Comentário editorial
Nesta leitura prática, a decisão é organizada para mostrar o que o STJ efetivamente registrou e quais dados devem ser conferidos antes de transportar o entendimento para uma situação cotidiana. O recorte processual é AgRg no RHC, julgado por QUINTA TURMA, sob relatoria de RIBEIRO DANTAS.
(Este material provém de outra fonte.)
(* ===== verification/Reporter.v ===== *)
(** * Reporter: the two components no screen renders

    [IncidentReporter] (IncidentReporter.jsx) and [VolunteerCoordination]
    (VolunteerCoordination.jsx) are exported but no other file renders
    them.  Both are pure React state: the reporter keeps a form, a flag
    for the confirmation screen, a list of recent reports (the new one
    first, its id the length of the list plus one) and the timer that
    hides the confirmation after 3 s; the coordination screen keeps a tab
    and the volunteer's own status over fixed lists of volunteers and
    shifts.  Each is a record and a step function per event; a control is
    used only while it is rendered. *)

From stdpp Require Import base list strings pretty.
From Stdlib Require Import String.
From S2P Require Import Prelude.

Local Open Scope nat_scope.

(** ** IncidentReporter *)

Record reporter_form : Type := mkReporterForm {
  rp_type : string;
  rp_location : string;
  rp_description : string;
  rp_urgency : string;
  rp_anonymous : bool
}.

Definition empty_reporter_form : reporter_form := mkReporterForm "" "" "" "medium" false.

Record recent_report : Type := mkReport {
  rr_id : nat;
  rr_type : string;
  rr_location : string;
  rr_time : string;
  rr_status : string
}.

Record reporter_state : Type := mkReporter {
  formData : reporter_form;
  submitted : bool;
  recentReports : list recent_report;
  hide_timers : nat
}.

Definition initial_reports : list recent_report :=
  [mkReport 1 "Poor Lighting" "Broadway & 42nd St" "2 hours ago" "Under Review";
   mkReport 2 "Suspicious Activity" "Central Park West" "4 hours ago" "Investigating";
   mkReport 3 "Street Light Out" "5th Avenue & 23rd St" "6 hours ago" "Resolved"].

Definition initial_reporter_state : reporter_state :=
  mkReporter empty_reporter_form false initial_reports 0.

(** The options of the select; the empty one is the placeholder. *)
Definition reporter_types : list string :=
  [""; "Poor Lighting"; "Suspicious Activity"; "Harassment"; "Assault"; "Theft";
   "Infrastructure Issue"; "Other"].

Definition urgency_levels : list string := ["low"; "medium"; "high"; "emergency"].

(** [handleSubmit]: the new report goes first, with id
    [recentReports.length + 1]; the confirmation is shown and a 3-second
    timer is set; the form is reset. *)
Definition reporter_submit (s : reporter_state) : reporter_state :=
  let f := formData s in
  mkReporter empty_reporter_form true
    (mkReport (S (List.length (recentReports s))) (rp_type f) (rp_location f) "Just now"
       "Processing" :: recentReports s)
    (S (hide_timers s)).

(** The fields of the form, by the [name] of their input. *)
Inductive reporter_field : Type :=
| FType (v : string)
| FLocation (v : string)
| FDescription (v : string)
| FUrgency (v : string)
| FAnonymous (checked : bool).

(** [handleChange]: [[name]: type === 'checkbox' ? checked : value]. *)
Definition handleChange (x : reporter_field) (f : reporter_form) : reporter_form :=
  match x with
  | FType v => mkReporterForm v (rp_location f) (rp_description f) (rp_urgency f) (rp_anonymous f)
  | FLocation v => mkReporterForm (rp_type f) v (rp_description f) (rp_urgency f) (rp_anonymous f)
  | FDescription v =>
      mkReporterForm (rp_type f) (rp_location f) v (rp_urgency f) (rp_anonymous f)
  | FUrgency v => mkReporterForm (rp_type f) (rp_location f) (rp_description f) v (rp_anonymous f)
  | FAnonymous b =>
      mkReporterForm (rp_type f) (rp_location f) (rp_description f) (rp_urgency f) b
  end.

Inductive reporter_event : Type :=
| RChange (x : reporter_field)
| RSubmit
| RAnother
| RHideTimer.

(** The form is on screen only while [submitted] is false, and the
    browser submits it only when the [required] type and location are
    filled; 'Submit Another Report' is on the confirmation screen; a
    pending timer sets [submitted] to false whatever screen is shown. *)
Definition reporter_step (e : reporter_event) (s : reporter_state) : reporter_state :=
  match e with
  | RChange x =>
      if submitted s then s
      else mkReporter (handleChange x (formData s)) false (recentReports s) (hide_timers s)
  | RSubmit =>
      if negb (submitted s) && bool_decide (rp_type (formData s) <> "") &&
         bool_decide (rp_location (formData s) <> "")
      then reporter_submit s else s
  | RAnother =>
      if submitted s then mkReporter (formData s) false (recentReports s) (hide_timers s) else s
  | RHideTimer =>
      match hide_timers s with
      | 0 => s
      | S n => mkReporter (formData s) false (recentReports s) n
      end
  end.

Definition run_reporter (es : list reporter_event) (s : reporter_state) : reporter_state :=
  fold_left (fun s e => reporter_step e s) es s.

(** The badge colours of a report's status. *)
Definition report_status_colors (status : string) : string * string :=
  if String.eqb status "Resolved" then ("#d4edda", "#155724")
  else if String.eqb status "Investigating" then ("#fff3cd", "#856404")
  else ("#f8d7da", "#721c24").

(** A card of Recent Community Reports: type, status, the badge colours,
    location and time. *)
Definition report_card (r : recent_report) : string * string * string * string * string * string :=
  let '(bg, fg) := report_status_colors (rr_status r) in
  (rr_type r, rr_status r, bg, fg, rr_location r, rr_time r).

Inductive reporter_view : Type :=
| RConfirmation (reportId : string)
| RFormView (form : reporter_form) (types urgencies : list string)
    (reports : list (string * string * string * string * string * string)).

(** [if (submitted) return (...)]: the confirmation with
    [#GRD{Math.floor(Math.random() * 10000)}], [rand] being that number;
    otherwise the form and the recent reports. *)
Definition reporter_render (rand : nat) (s : reporter_state) : reporter_view :=
  if submitted s then RConfirmation ("#GRD" +:+ pretty rand)
  else RFormView (formData s) reporter_types urgency_levels (map report_card (recentReports s)).

(** ** VolunteerCoordination *)

Record coord_volunteer : Type := mkCoordVolunteer {
  cv_id : nat;
  cv_name : string;
  cv_status : string;
  cv_location : string;
  cv_shifts : nat;
  cv_specialties : list string
}.

Record shift : Type := mkShift {
  sh_id : nat;
  sh_area : string;
  sh_date : string;
  sh_time : string;
  sh_volunteers : nat;
  sh_needed : nat
}.

Definition volunteers : list coord_volunteer :=
  [mkCoordVolunteer 1 "Sarah Mitchell" "online" "Times Square Area" 24
     ["Night Patrol"; "Emergency Response"];
   mkCoordVolunteer 2 "Mike Rodriguez" "online" "Central Park West" 18
     ["Community Outreach"; "Safety Education"];
   mkCoordVolunteer 3 "Anna Kim" "offline" "East Village" 31 ["First Aid"; "Crisis Support"];
   mkCoordVolunteer 4 "David Thompson" "on-patrol" "Brooklyn Bridge Area" 42
     ["Night Patrol"; "Technology Support"]].

Definition upcomingShifts : list shift :=
  [mkShift 1 "Times Square" "2025-10-04" "8:00 PM - 12:00 AM" 3 5;
   mkShift 2 "Central Park" "2025-10-04" "10:00 PM - 2:00 AM" 2 4;
   mkShift 3 "East Village" "2025-10-05" "9:00 PM - 1:00 AM" 4 6].

Record coord_state : Type := mkCoord {
  coord_activeTab : string;
  volunteerStatus : string
}.

Definition initial_coord_state : coord_state := mkCoord "dashboard" "offline".

Inductive coord_event : Type :=
| CToggleStatus
| CTab (tab : string).

(** The status button: [volunteerStatus === 'online' ? 'offline' : 'online'];
    it is on the dashboard tab.  The two tab buttons set 'dashboard' and
    'volunteers'. *)
Definition coord_step (e : coord_event) (s : coord_state) : coord_state :=
  match e with
  | CToggleStatus =>
      if String.eqb (coord_activeTab s) "dashboard" then
        mkCoord (coord_activeTab s)
          (if String.eqb (volunteerStatus s) "online" then "offline" else "online")
      else s
  | CTab t =>
      if bool_decide (t ∈ ["dashboard"; "volunteers"]) then mkCoord t (volunteerStatus s) else s
  end.

(** A shift card: the count, and the button, 'Sign Up' while places are
    left (the button has no handler) or 'Full'. *)
Definition shift_card (sh : shift) : string * nat * nat * string :=
  (sh_area sh, sh_volunteers sh, sh_needed sh,
   if sh_volunteers sh <? sh_needed sh then "Sign Up" else "Full").

(** The status label of a volunteer card. *)
Definition status_label (status : string) : string :=
  if String.eqb status "on-patrol" then "On Patrol" else status.

Inductive coord_view : Type :=
| CoordDashboard (statusText buttonText : string) (shifts : list (string * nat * nat * string))
| CoordVolunteers (cards : list (string * string * string * list string)).

Definition coord_render (s : coord_state) : coord_view :=
  if String.eqb (coord_activeTab s) "dashboard" then
    CoordDashboard
      (if String.eqb (volunteerStatus s) "online" then "Online & Available" else "Offline")
      (if String.eqb (volunteerStatus s) "online" then "Go Offline" else "Go Online")
      (map shift_card upcomingShifts)
  else CoordVolunteers
         (map (fun v => (cv_name v, cv_location v, status_label (cv_status v), cv_specialties v))
              volunteers).

(** ** Lemmas *)

(** The ids of the recent reports, the keys of their list items, stay
    distinct and between 1 and the length of the list. *)
Definition reports_keyed (l : list recent_report) : Prop :=
  NoDup (map rr_id l) /\ Forall (fun r => 1 <= rr_id r <= List.length l) l.

Lemma reports_keyed_cons r l :
  reports_keyed l -> rr_id r = S (List.length l) -> reports_keyed (r :: l).
Proof.
  intros [N F] Hr. split.
  - simpl. apply NoDup_cons. split; [|done]. rewrite Hr. intros Hin.
    apply list_elem_of_In, in_map_iff in Hin as (x & Hx & Hin).
    rewrite Forall_forall in F. specialize (F x (proj2 (list_elem_of_In _ _) Hin)). lia.
  - constructor; [simpl; lia|]. eapply Forall_impl; [exact F|]. simpl. lia.
Qed.

Lemma reporter_keys_distinct es :
  reports_keyed (recentReports (run_reporter es initial_reporter_state)).
Proof.
  enough (H : forall s, reports_keyed (recentReports s) ->
                        reports_keyed (recentReports (run_reporter es s))).
  { apply H. split; [|repeat constructor; simpl; lia].
    apply (bool_decide_unpack (NoDup [1; 2; 3])). vm_compute. exact I. }
  induction es as [|e es IH]; intros s Hs; [done|]. apply IH.
  destruct e; simpl; repeat case_match; simpl; try done.
  all: unfold reporter_submit; apply reports_keyed_cons; done.
Qed.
Para o cidadão, o ponto essencial é não tratar a ementa como uma regra automática: fatos, pedidos, fase processual e legislação aplicável precisam ser comparados com o caso concreto. Quando o julgamento repercutir em mobilidade, veículos, sanções ou direitos do condutor, essa conexão deve estar expressa no próprio texto oficial.
Pontos centrais da ementa
- Agravo regimental interposto contra decisão que negou provimento a recurso em habeas corpus, no qual se discutia a competência do Juízo da 3ª Vara Criminal de Brasília-DF para processar e julgar crimes de estelionato eletrônico, organização criminosa e lavagem de dinheiro.
- O recorrente foi denunciado pelos crimes previstos nos arts.
- 9.613/1998, e opôs exceção de incompetência, alegando que a competência seria da Justiça paulista.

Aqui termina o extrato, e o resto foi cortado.